Markman also admitted to pushing the student. At the time, a witness reported having watched Markman punch the student with a closed fist, though the student refuted that statement, according to the memorandum.
Markman and the student were romantically or sexually involved between March and July 2015, according to the memorandum. They both denied having been romantically or sexually involved from August to December 2015 when Markman was the student’s professor.
Their relationship briefly resumed during January 2016, and the two were discussing getting back together in early April 2016.
Leatherwood said Markman accepted a plea agreement that resulted in the reduction of the charges from the April 4, 2016, incident. Markman pleaded guilty on June 9, 2016, to disorderly conduct for failure to disperse, a fourth-degree misdemeanor, and criminal damaging or endangering, a first-degree misdemeanor.
He was set to serve 210 days in jail, but 209 of them were suspended, according to court records. He was also put on two-year nonrestrictive probation.

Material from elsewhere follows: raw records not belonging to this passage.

(** * git-fabric/cve: severity model, triage, queue state, action and detection

    A shallow embedding of the four-stage pipeline
    (Detection -> State -> Decision -> Action) of @git-fabric/cve and the
    properties of its specification.

    Conventions of the embedding:
    - a JS [number] that holds a count or a millisecond time stamp is a [Z];
      a CVSS score is a [Q];
    - an optional field ([x?: T], [T | null]) is an [option];
    - the truthiness test of a string ([if (s)], [!s]) is [truthy]: the empty
      string is the only falsy string;
    - [Array.prototype.sort] is the stable sort of ECMAScript 2019;
    - a JS [Map] is a list of (key, value) pairs in insertion order with
      pairwise distinct keys: iteration order decides the order of the lines
      of the queue file and the order of equal elements under the stable
      sort, so the order is part of the model;
    - [async] code that talks to GitHub runs in a state-and-exception monad
      over an abstract world. *)

From Stdlib Require Import List String Ascii ZArith QArith Bool Lia.
From Stdlib Require Import Permutation Sorted DecimalString.
Import ListNotations.

Local Open Scope Z_scope.

(* ====================================================================== *)
(** * Definitions                                                          *)
(* ====================================================================== *)

(** ** JavaScript primitives used by the layers *)

Module Js.

(** [if (s)] on a string. *)
Definition truthy (s : string) : bool := negb (String.eqb s "").

(** [a ?? b] on an optional value. *)
Definition nullish {A : Type} (a : option A) (b : A) : A :=
  match a with Some x => x | None => b end.

(** [a ?? b] where [b] is optional as well. *)
Definition nullishOpt {A : Type} (a b : option A) : option A :=
  match a with Some x => Some x | None => b end.

(** Template-literal rendering of an integral number. *)
Definition numberToString (n : Z) : string :=
  NilZero.string_of_int (Z.to_int n).

Definition upperChar (c : ascii) : ascii :=
  let n := nat_of_ascii c in
  if ((97 <=? n) && (n <=? 122))%nat then ascii_of_nat (n - 32) else c.

Definition lowerChar (c : ascii) : ascii :=
  let n := nat_of_ascii c in
  if ((65 <=? n) && (n <=? 90))%nat then ascii_of_nat (n + 32) else c.

Fixpoint mapString (f : ascii -> ascii) (s : string) : string :=
  match s with
  | EmptyString => EmptyString
  | String c s' => String (f c) (mapString f s')
  end.

(** [s.toUpperCase()] and [s.toLowerCase()] on the ASCII range: the
    letters a to z and A to Z are mapped, every other character is left as
    it is. On a string of ASCII characters this is what the methods do; on
    other strings the methods map more (U+0131 to [I], for one). *)
Definition toUpperCase (s : string) : string := mapString upperChar s.
Definition toLowerCase (s : string) : string := mapString lowerChar s.

(** [s.startsWith(p)]. *)
Definition startsWith (p s : string) : bool := String.prefix p s.

(** White space removed by [trim] (ASCII range): TAB, LF, VT, FF, CR, SP. *)
Definition isSpace (c : ascii) : bool :=
  let n := nat_of_ascii c in
  ((9 <=? n) && (n <=? 13) || (n =? 32))%nat.

Fixpoint trimStart (s : string) : string :=
  match s with
  | EmptyString => EmptyString
  | String c s' => if isSpace c then trimStart s' else s
  end.

(** [trimEnd] keeps a character when it is not a space or when something
    that is kept follows it. *)
Fixpoint trimEnd (s : string) : string :=
  match s with
  | EmptyString => EmptyString
  | String c s' =>
      match trimEnd s' with
      | EmptyString => if isSpace c then EmptyString else String c EmptyString
      | t => String c t
      end
  end.

Definition trim (s : string) : string := trimEnd (trimStart s).

Definition isSep (sep c : ascii) : bool := Ascii.eqb c sep.

(** [s.split(sep)] for a one-character separator: never the empty list. *)
Fixpoint split (sep : ascii) (s : string) : list string :=
  match s with
  | EmptyString => [EmptyString]
  | String c s' =>
      if isSep sep c then EmptyString :: split sep s'
      else match split sep s' with
           | [] => [String c EmptyString]
           | w :: ws => String c w :: ws
           end
  end.

(** [parts.join(sep)]. *)
Fixpoint join (sep : string) (parts : list string) : string :=
  match parts with
  | [] => EmptyString
  | [p] => p
  | p :: ps => (p ++ sep ++ join sep ps)%string
  end.

Definition LF : ascii := ascii_of_nat 10.
Definition LFs : string := String LF EmptyString.

(** [Array.prototype.sort(cmp)]: the sort is stable, and for a consistent
    comparator its result is the one of stable insertion: an element goes
    before the first element of the sorted rest that it does not follow. *)
Section Sort.
Context {A : Type} (cmp : A -> A -> Q).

“The University has taken appropriate administrative personnel action to address Professor Markman’s conduct, including making sure Professor Markman understands his professional obligations and is committed to not repeating the conduct that violated university policy,” Leatherwood said in an email.
Frank said conditions regarding future actions were set in place before Markman was fully reinstated.
“He’s back, he’s a valued faculty member, and I look forward to him being productive in his role,” Frank said.